(* ===== verification/PyStr.v ===== *)
(** * Python [str] methods on ASCII text

    The code calls [str.lower] ([patient_data.py] line 86, [main.py]
    line 177 through pandas' [.str.lower()]), [str.strip] and [str.title]
    (line 85) and [str.join] (line 78).  Each is modelled after CPython's
    implementation restricted to characters below 128: [str.isspace] holds
    of the ASCII characters 9-13, 28-31 and 32; the cased characters are the
    letters A-Z and a-z.  [str.join] raises [TypeError] on the first item
    that is not a [str]; the items that reach it in this program are
    pandas cells, a [str] or a float NaN for an empty CSV cell ([cell]). *)

From S2P Require Import Prelude Decimal.
From Stdlib Require Import Ascii String.
Local Open Scope string_scope.

(** ** Characters *)

Definition is_space (c : ascii) : bool :=
  let n := nat_of_ascii c in
  ((Nat.leb 9 n) && (Nat.leb n 13)) || ((Nat.leb 28 n) && (Nat.leb n 32)).

Definition is_upper (c : ascii) : bool :=
  let n := nat_of_ascii c in (Nat.leb 65 n) && (Nat.leb n 90).

Definition is_lower (c : ascii) : bool :=
  let n := nat_of_ascii c in (Nat.leb 97 n) && (Nat.leb n 122).

Definition is_cased (c : ascii) : bool := is_upper c || is_lower c.

Definition char_lower (c : ascii) : ascii :=
  if is_upper c then ascii_of_nat (nat_of_ascii c + 32) else c.

Definition char_upper (c : ascii) : ascii :=
  if is_lower c then ascii_of_nat (nat_of_ascii c - 32) else c.

(** ** [str.lower] *)

Fixpoint lower (s : string) : string :=
  match s with
  | EmptyString => EmptyString
  | String c s' => String (char_lower c) (lower s')
  end.

(** ** [str.strip()]: drop the leading and the trailing whitespace *)

Fixpoint lstrip (s : string) : string :=
  match s with
  | EmptyString => EmptyString
  | String c s' => if is_space c then lstrip s' else s
  end.

Fixpoint rstrip (s : string) : string :=
  match s with
  | EmptyString => EmptyString
  | String c s' =>
      let r := rstrip s' in
      match r with
      | EmptyString => if is_space c then EmptyString else String c EmptyString
      | _ => String c r
      end
  end.

Definition strip (s : string) : string := rstrip (lstrip s).

(** ** [str.title()]: CPython's [do_title] keeps the flag
    [previous_is_cased] of the previous input character; a character
    after a cased one is lowered, any other is title-cased (upper-cased
    for ASCII). *)

Fixpoint title_from (previous_is_cased : bool) (s : string) : string :=
  match s with
  | EmptyString => EmptyString
  | String c s' =>
      String (if previous_is_cased then char_lower c else char_upper c)
             (title_from (is_cased c) s')
  end.

Definition title (s : string) : string := title_from false s.

(** ** [sep.join(items)] *)

(** A pandas cell read from a CSV file: a [str], or NaN for an empty cell. *)
Inductive cell :=
| CStr (s : string)
| CNaN.

#[export] Instance cell_eq_dec : EqDecision cell.
Proof. solve_decision. Defined.

Fixpoint join (sep : string) (items : list string) : string :=
  match items with
  | [] => ""
  | [x] => x
  | x :: rest => x ++ sep ++ join sep rest
  end.

(** The items as strings, or the [TypeError] CPython raises for the first
    item that is not a [str] (its index [i] in the message). *)
Fixpoint cells_as_str (i : nat) (items : list cell) : result (list string) :=
  match items with
  | [] => Ok []
  | CStr s :: rest => let! r := cells_as_str (S i) rest in Ok (s :: r)
  | CNaN :: _ =>
      Err (TypeError ("sequence item " ++ str_nat i ++
                      ": expected str instance, float found"))
  end.

Definition py_join (sep : string) (items : list cell) : result string :=
  let! strs := cells_as_str 0 items in Ok (join sep strs).

(** ** Character lemmas, by evaluation on the 256 characters *)

Ltac all_chars c := destruct c as [[] [] [] [] [] [] [] []]; reflexivity.

Lemma char_lower_idem c : char_lower (char_lower c) = char_lower c.
Proof. all_chars c. Qed.
Lemma char_upper_idem c : char_upper (char_upper c) = char_upper c.
Proof. all_chars c. Qed.
Lemma is_cased_char_lower c : is_cased (char_lower c) = is_cased c.
Proof. all_chars c. Qed.
Lemma is_cased_char_upper c : is_cased (char_upper c) = is_cased c.
Proof. all_chars c. Qed.
Lemma is_space_char_lower c : is_space (char_lower c) = is_space c.
Proof. all_chars c. Qed.
Lemma is_space_char_upper c : is_space (char_upper c) = is_space c.
Proof. all_chars c. Qed.

#[export] Hint Rewrite char_lower_idem char_upper_idem is_cased_char_lower
  is_cased_char_upper is_space_char_lower is_space_char_upper : mv.

(** ** [lower], [strip] and [title] *)

Lemma lower_idem s : lower (lower s) = lower s.
Proof. induction s; simpl; rewrite ?char_lower_idem; congruence. Qed.

Lemma lstrip_idem s : lstrip (lstrip s) = lstrip s.
Proof.
  induction s as [|c s IH]; simpl; [done|].
  destruct (is_space c) eqn:E; simpl; [done | by rewrite E].
Qed.

Lemma rstrip_cons c s :
  rstrip (String c s) =
  if String.eqb (rstrip s) "" then (if is_space c then "" else String c "")
  else String c (rstrip s).
Proof. simpl. by destruct (rstrip s). Qed.

Lemma rstrip_idem s : rstrip (rstrip s) = rstrip s.
Proof.
  induction s as [|c s IH]; [done|].
  rewrite !rstrip_cons. destruct (String.eqb_spec (rstrip s) "") as [E|E].
  - destruct (is_space c) eqn:Ec; [done|]. rewrite rstrip_cons, Ec. done.
  - rewrite rstrip_cons, IH. by destruct (String.eqb_spec (rstrip s) "").
Qed.

Lemma lstrip_rstrip s : lstrip (rstrip s) = rstrip (lstrip s).
Proof.
  induction s as [|c s IH]; [done|].
  rewrite rstrip_cons. simpl lstrip at 2. destruct (is_space c) eqn:Ec.
  - rewrite <- IH. destruct (String.eqb_spec (rstrip s) "") as [E|E].
    + by rewrite E.
    + simpl. by rewrite Ec.
  - rewrite rstrip_cons. destruct (String.eqb (rstrip s) ""); simpl; by rewrite Ec.
Qed.

Lemma strip_idem s : strip (strip s) = strip s.
Proof.
  unfold strip. rewrite lstrip_rstrip, lstrip_idem, rstrip_idem. done.
Qed.

Lemma title_from_idem f s : title_from f (title_from f s) = title_from f s.
Proof.
  revert f; induction s as [|c s IH]; intros f; simpl; [done|].
  destruct f; res_simp; rewrite IH; done.
Qed.

Lemma title_from_empty f s : title_from f s = EmptyString <-> s = EmptyString.
Proof. destruct s; simpl; split; congruence. Qed.

Lemma lstrip_title s : lstrip (title s) = title (lstrip s).
Proof.
  unfold title. induction s as [|c s IH]; simpl; [done|].
  rewrite is_space_char_upper. destruct (is_space c) eqn:Ec; [|done].
  (* a space is uncased, so the flag after it is [false] again *)
  assert (Hc : is_cased c = false) by (clear - Ec; destruct c as [[] [] [] [] [] [] [] []]; done).
  rewrite Hc. exact IH.
Qed.

Lemma rstrip_title_from f s : rstrip (title_from f s) = title_from f (rstrip s).
Proof.
  revert f; induction s as [|c s IH]; intros f; [done|].
  change (title_from f (String c s)) with
    (String (if f then char_lower c else char_upper c) (title_from (is_cased c) s)).
  rewrite rstrip_cons, IH, (rstrip_cons c s).
  destruct (rstrip s) as [|c0 r]; simpl; [|done].
  destruct f; rewrite ?is_space_char_lower, ?is_space_char_upper;
    by destruct (is_space c).
Qed.

Lemma strip_title s : strip (title s) = title (strip s).
Proof. unfold strip. rewrite lstrip_title. apply rstrip_title_from. Qed.

(** The normalisation [city.strip().title()] is idempotent. *)
Lemma title_strip_idem s : title (strip (title (strip s))) = title (strip s).
Proof. rewrite strip_title, strip_idem. apply title_from_idem. Qed.

(** ** [str.join] on pandas cells *)

Lemma cells_as_str_map i l : cells_as_str i (map CStr l) = Ok l.
Proof. revert i; induction l as [|x l IH]; intros i; simpl; [done|]. by rewrite IH. Qed.

Lemma py_join_strs sep l : py_join sep (map CStr l) = Ok (join sep l).
Proof. unfold py_join. by rewrite cells_as_str_map. Qed.

Lemma cells_as_str_ok i items strs :
  cells_as_str i items = Ok strs -> items = map CStr strs.
Proof.
  revert i strs; induction items as [|[s|] items IH]; intros i strs H; simpl in H.
  - by injection H as <-.
  - res_inv H. injection H as <-. simpl. f_equal. eauto.
  - discriminate.
Qed.

Lemma cells_as_str_nan i items :
  CNaN ∈ items -> exists msg, cells_as_str i items = Err (TypeError msg).
Proof.
  revert i; induction items as [|[s|] items IH]; intros i Hin; simpl.
  - by apply elem_of_nil in Hin.
  - apply elem_of_cons in Hin as [?|Hin]; [discriminate|].
    destruct (IH (S i) Hin) as [msg ->]. eauto.
  - eauto.
Qed.

Lemma py_join_Ok sep items s :
  py_join sep items = Ok s -> exists strs, items = map CStr strs /\ s = join sep strs.
Proof.
  unfold py_join. intros H. res_inv H. injection H as <-.
  eauto using cells_as_str_ok.
Qed.

Lemma py_join_nan sep items :
  CNaN ∈ items -> exists msg, py_join sep items = Err (TypeError msg).
Proof.
  intros Hin. destruct (cells_as_str_nan 0 items Hin) as [msg Hm].
  exists msg. unfold py_join. by rewrite Hm.
Qed.

Lemma cells_as_str_no_nan i items :
  CNaN ∉ items -> cells_as_str i items = Ok (map (fun c => match c with CStr s => s | CNaN => "" end) items).
Proof.
  revert i; induction items as [|[s|] items IH]; intros i Hnan; simpl; [done| |].
  - rewrite IH; [done|]. intros Hin. apply Hnan. by apply elem_of_cons; right.
  - exfalso. apply Hnan. by apply elem_of_cons; left.
Qed.

Lemma py_join_no_nan sep items : CNaN ∉ items -> is_ok (py_join sep items) = true.
Proof. intros H. unfold py_join. by rewrite (cells_as_str_no_nan 0 items H). Qed.

(** ** [str.split(", ")]: the reader of the joined columns

    The code never reads the joined columns back; the specification asks
    that a structured read split them consistently.  [split_sep] is
    Python's [s.split(", ")]: the separator cannot overlap itself, so
    matching it from the left, as CPython does, is matching it at the
    first position where it occurs.  [''.split(", ")] is [['']]. *)

(** Put [c] in front of the first piece. *)
Definition cons_head (c : ascii) (pieces : list string) : list string :=
  match pieces with
  | [] => [String c EmptyString]
  | w :: ws => String c w :: ws
  end.

Fixpoint split_sep (s : string) : list string :=
  match s with
  | EmptyString => [""]
  | String c tl =>
      match tl with
      | String d rest =>
          if Ascii.eqb c "," && Ascii.eqb d " " then "" :: split_sep rest
          else cons_head c (split_sep tl)
      | EmptyString => [String c EmptyString]
      end
  end.

(** [", " in s] *)
Fixpoint has_sep (s : string) : bool :=
  match s with
  | String c ((String d _) as tl) => (Ascii.eqb c "," && Ascii.eqb d " ") || has_sep tl
  | _ => false
  end.

Lemma split_sep_app x r :
  has_sep x = false -> split_sep (x ++ ", " ++ r) = x :: split_sep r.
Proof.
  induction x as [|c x IH]; intros Hx; [reflexivity|].
  rewrite string_app_String. destruct x as [|d x].
  - rewrite string_app_nil_l. cbn [split_sep]. by destruct (Ascii.eqb c ",").
  - rewrite string_app_String. cbn [has_sep] in Hx. apply orb_false_iff in Hx as [Hcd Hx].
    specialize (IH Hx). rewrite string_app_String in IH.
    change (split_sep (String c (String d ((x ++ ", " ++ r)%string)))) with
      (if Ascii.eqb c "," && Ascii.eqb d " " then "" :: split_sep (x ++ ", " ++ r)%string
       else cons_head c (split_sep (String d (x ++ ", " ++ r)%string))).
    by rewrite Hcd, IH.
Qed.

Lemma split_sep_single x : has_sep x = false -> split_sep x = [x].
Proof.
  induction x as [|c x IH]; intros Hx; [reflexivity|]. destruct x as [|d x]; [reflexivity|].
  cbn [has_sep] in Hx. apply orb_false_iff in Hx as [Hcd Hx].
  change (split_sep (String c (String d x))) with
    (if Ascii.eqb c "," && Ascii.eqb d " " then "" :: split_sep x
     else cons_head c (split_sep (String d x))).
  by rewrite Hcd, IH.
Qed.

(** Splitting undoes [", ".join] on a non-empty list of items that do
    not contain the separator. *)
Lemma split_sep_join items :
  items <> [] -> Forall (fun x => has_sep x = false) items -> split_sep (join ", " items) = items.
Proof.
  induction items as [|x [|y items] IH]; intros Hne Hall; [done| |].
  - apply Forall_cons in Hall as [Hx _]. by apply split_sep_single.
  - apply Forall_cons in Hall as [Hx Hall].
    change (join ", " (x :: y :: items)) with (x ++ ", " ++ join ", " (y :: items))%string.
    rewrite split_sep_app by done. by rewrite IH.
Qed.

• • • • • • •

• _AIM OF THE EXERCISE_:
Check each line above for the string "columns" and show the ones that have it.

• _WRITTEN SOLUTION_:
(** ** [str.split(", ")]: the reader of the joined columns
    The code never reads the joined columns back; the specification asks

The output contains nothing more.